Tim Herman/Intel Corporation—Intel Corporation

The recent fatal crash involving an Uber self-driving car has put more scrutiny on other companies testing autonomous vehicles. In a blog post, Professor Amon Shashua, head of Intel's self-driving car program and CEO of Intel-owned sensor supplier Mobileye, said this is an important time to have "substantive" conversations about the safety of autonomous vehicles.

Shashua said the crash, in which one of Uber's autonomous Volvo XC90s struck pedestrian Elaine Herzberg while she was pushing a bicycle across a street in Tempe, Arizona, shows the difficulty of interpreting sensor data.

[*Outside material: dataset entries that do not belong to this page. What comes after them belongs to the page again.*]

(** The same collaborators, except that the calls picked out by [sel]
    throw [e]. *)
Definition failing_on (sel : forall X : Type, call X -> bool) (e : Exn)
  : handler world :=
  fun X c w => if sel X c then (Threw e, w) else handle X c w.

Definition is_getFileStream (X : Type) (c : call X) : bool :=
  match c with
  | ctx_getFileStream => true
  | _ => false
  end.

Definition no_file : Exn := mkExn "Invalid filename" None.

Definition login_unknown : Ctx :=
  request [] [("phone", JStr "13700000000"); ("password", JStr "p1")].
Definition login_code : Ctx :=
  request [] [("phone", JStr "13800000000"); ("code", JStr "123456")].
Definition login_code_bad : Ctx :=
  request [] [("phone", JStr "13800000000"); ("code", JStr "000000")].
Definition login_both : Ctx :=
  request [] [("phone", JStr "13800000000"); ("password", JStr "p1");
              ("code", JStr "000000")].

End InMemory.

(** ** Properties of the controller *)

Section Properties.

Context {W : Type} (handle : handler W).

(** The methods that validate their input, and the validation each
    one asks for. *)
Inductive validating : Type :=
  | GetPhoneCode | Register | Login | ResetPassword.

Definition method_of (m : validating) : Ctx -> M W unit :=
  match m with
  | GetPhoneCode => getPhoneCode handle
  | Register => register handle
  | Login => login handle
  | ResetPassword => resetPassword handle
  end.

Definition validation_of (m : validating) (ctx : Ctx) : call unit :=
  match m with
  | GetPhoneCode => ctx_validate rules_phone (query ctx)
  | Register | ResetPassword => ctx_validate registerForm (request_body ctx)
  | Login => ctx_validate loginForm (request_body ctx)
  end.

(** Unfold the monad down to matches on the handler's answers. *)
Ltac expose :=
  unfold invoke, getPhoneCode, register, login, resetPassword,
    refreshToken, getProfile, uploadAvatar, exitLogin;
  unfold mbind, mret, M_bind, M_ret, try_catch, perform, logger,
    this_success, this_fail, emit, return_, new_CustomError;
  cbn.

(** Use a known answer of the handler. *)
Ltac answer H := rewrite H; cbn.

(** C7: when the validator throws, each validating method catches the
    error itself: the call settles (nothing is rethrown), the only
    response is the [invalidParam] failure, and no collaborator other
    than the validator is called. *)
Theorem validator_throw_gives_invalidParam
    (m : validating) (ctx : Ctx) (w w' : W) (e : Exn) :
  handle unit (validation_of m ctx) w = (Threw e, w') ->
  let '(r, wf, tr) := invoke (method_of m ctx) w in
  r = Returned tt /\ wf = w' /\
  responses tr = [fail (new_CustomError CustomError.invalidParam)] /\
  calls tr = [Any (validation_of m ctx)].
Proof.
  intros Hv. destruct m; cbn in Hv |- *; expose; answer Hv; auto.
Qed.

(** C10: a refresh request without a token (absent, empty, or any
    other falsy value) fails with the token error at once: the world
    is untouched, no collaborator is called, no token is issued. *)
Theorem refreshToken_missing_token (ctx : Ctx) (w : W) :
  truthy (get (query ctx) "token") = false ->
  invoke (refreshToken handle ctx) w =
    (Returned tt, w, [Fail (new_CustomError CustomError.token_error)]).
Proof.
  intros Hf. expose. answer Hf. reflexivity.
Qed.

(** C5: a registration whose [password] and [rePassword] differ gets
    the [invalidParam] failure whatever the validator says about the
    form, and nothing but the validator is called: the phone code is
    not checked, no user is looked up or created. *)
Theorem register_password_mismatch (ctx : Ctx) (w : W) :
  strict_ne (get (request_body ctx) "password")
            (get (request_body ctx) "rePassword") = true ->
  let '(r, _, tr) := invoke (register handle ctx) w in
  r = Returned tt /\
  responses tr = [fail (new_CustomError CustomError.invalidParam)] /\
  calls tr = [Any (ctx_validate registerForm (request_body ctx))].
Proof.
  intros Hne. expose.
  destruct (handle unit (ctx_validate registerForm (request_body ctx)) w)
    as [[[]|e] w'] eqn:Hv; cbn.
  - answer Hne. auto.
  - auto.
Qed.

(** C1: a validated login for a registered phone that carries a
    password.  If [checkPassword] accepts it, a token is requested
    for the user's id and returned with the success response; if it
    rejects it, the response is the [passwordError] failure and no
    token is requested. *)
Theorem login_with_password
    (ctx : Ctx) (u : User.t) (w w1 w2 w3 : W) (ok : bool) :
  let body := request_body ctx in
  handle unit (ctx_validate loginForm body) w = (Returned tt, w1) ->
  handle _ (model_findByPhone (get body "phone")) w1
    = (Returned (Some u), w2) ->
  truthy (get body "password") = true ->
  handle _ (service_checkPassword u (get body "password")) w2
    = (Returned ok, w3) ->
  (ok = true ->
   forall (tok : string) (w4 : W),
     handle _ (service_generateToken (User.id u)) w3 = (Returned tok, w4) ->
     let '(r, wf, tr) := invoke (login handle ctx) w in
     r = Returned tt /\ wf = w4 /\
     responses tr = [success (Some "登陆成功") (Some (data_token tok))] /\
     tokens_issued tr = [User.id u] /\
     tr = [Called (ctx_validate loginForm body) (Returned tt);
           Called (model_findByPhone (get body "phone")) (Returned (Some u));
           Called (service_checkPassword u (get body "password"))
                  (Returned true);
           Called (service_generateToken (User.id u)) (Returned tok);
           Success (Some "登陆成功") (Some (data_token tok));
           Logged info [LText "用户 %d 登陆成功"; LNum (User.id u)]])
  /\
  (ok = false ->
   let '(r, wf, tr) := invoke (login handle ctx) w in
   r = Returned tt /\ wf = w3 /\
   responses tr = [fail (new_CustomError CustomError.login_passwordError)] /\
   tokens_issued tr = [] /\
   tr = [Called (ctx_validate loginForm body) (Returned tt);
         Called (model_findByPhone (get body "phone")) (Returned (Some u));
         Called (service_checkPassword u (get body "password"))
                (Returned false);
         Fail (new_CustomError CustomError.login_passwordError)]).
Proof.
  intros body Hv Hu Hp Hc. subst body. split; intros ->.
  - intros tok w4 Hg. expose.
    answer Hv. answer Hu. answer Hp. answer Hc. answer Hg. auto.
  - expose. answer Hv. answer Hu. answer Hp. answer Hc. auto.
Qed.
(** A heading lies within its text and holds no line terminator. *)
Lemma reDateSection_heading (s : jsstring) (n : nat) :
  reDateSection s = Some n ->
  (0 < n <= length s)%nat
  /\ Forall (fun c => isLineTerminator c = false) (take n s).
Proof.
  unfold reDateSection.
  destruct (stripPrefix (js "## ") s) as [r|] eqn:Hp; [|done].
  apply stripPrefix_Some in Hp as Hs.
  destruct (RegexFacts.span_spec isDigit r) as (H1 & Hd1 & _).
  destruct (Regex.span isDigit r) as [d1 r1]. cbn [fst snd] in *.
  destruct d1 as [|x1 d1]; [done|]. destruct r1 as [|c1 r2]; [done|].
  destruct c1 as [|c1]; [done|].
  do 7 (try (destruct c1 as [c1|c1|]; try done)).
  destruct (RegexFacts.span_spec isDigit r2) as (H2 & Hd2 & _).
  destruct (Regex.span isDigit r2) as [d2 r3]. cbn [fst snd] in *.
  destruct d2 as [|x2 d2]; [done|]. destruct r3 as [|c2 r4]; [done|].
  destruct c2 as [|c2]; [done|].
  do 7 (try (destruct c2 as [c2|c2|]; try done)).
  destruct (RegexFacts.span_spec isDigit r4) as (H3 & Hd3 & _).
  destruct (Regex.span isDigit r4) as [d3 r5]. cbn [fst snd] in *.
  destruct d3 as [|x3 d3]; [done|].
  destruct (atLineEnd r5); [|done]. intros [= <-].
  subst s r r2 r4. clear Hp.
  set (hd := js "## " ++ (x1 :: d1) ++ 47 :: (x2 :: d2) ++ 47 :: (x3 :: d3)).
  assert (Hw : js "## " ++ (x1 :: d1) ++ 47 :: (x2 :: d2) ++ 47 :: (x3 :: d3) ++ r5
               = hd ++ r5).
  { subst hd. by rewrite <- ?app_assoc, <- ?app_comm_cons, <- ?app_assoc. }
  rewrite Hw.
  assert (Hn : S (S (S (S (length d1 + 1 + S (length d2) + 1 + S (length d3)))))
               = length hd).
  { subst hd. rewrite !length_app. cbn [length]. rewrite !length_app. cbn [length].
    change (length (js "## ")) with 3%nat. lia. }
  rewrite Hn, take_app_length, length_app. split; [rewrite <- Hn; lia|].
  assert (Hdig : forall d, Forall (fun c => isDigit c = true) d ->
                   Forall (fun c => isLineTerminator c = false) d).
  { intros d Hd. eapply Forall_impl; [exact Hd|]. intros c Hc.
    unfold isDigit in Hc. apply andb_true_iff in Hc as [Hlo Hhi].
    apply N.leb_le in Hlo, Hhi. unfold isLineTerminator.
    repeat (apply orb_false_iff; split); apply N.eqb_neq; lia. }
  subst hd. apply Forall_app_2; [repeat constructor|].
  apply Forall_app_2; [by apply Hdig|]. constructor; [done|].
  apply Forall_app_2; [by apply Hdig|]. constructor; [done|]. by apply Hdig.
Qed.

He said recent developments in artificial intelligence have led some to believe that this process is easier than it actually is, and that the experience of more established "computer vision experts," like those who help design existing driver-assist systems, should not be discounted.

Experience forms one pillar of self-driving car safety, Shashua said, and transparency forms another. He pointed to Responsibility Sensitivity Safety, a recent initiative by Intel to use mathematical models to ensure that self-driving cars operate safely, as an example of how his company is trying to earn the public's trust.

Shashua's third point involved redundancy. He said an autonomous car should pull information from cameras, radar, and lidar independently, rather than fusing the information provided by all three into one data stream. He said Mobileye has built independent "end-to-end" systems for all three sensors types.

While he did not say so explicitly, Shashua seemed to implicitly criticize Uber and its approach to self-driving cars. It's impossible to know if things would have turned out differently if Elaine Herzberg had crossed paths with a car operated by Intel instead of Uber, but it's hard to argue with Shashua's final point: a call for more public discussions of self-driving car safety.

"We invite automakers, technology companies in the field, regulators, and other interested parties to convene so we can solve these important issues together."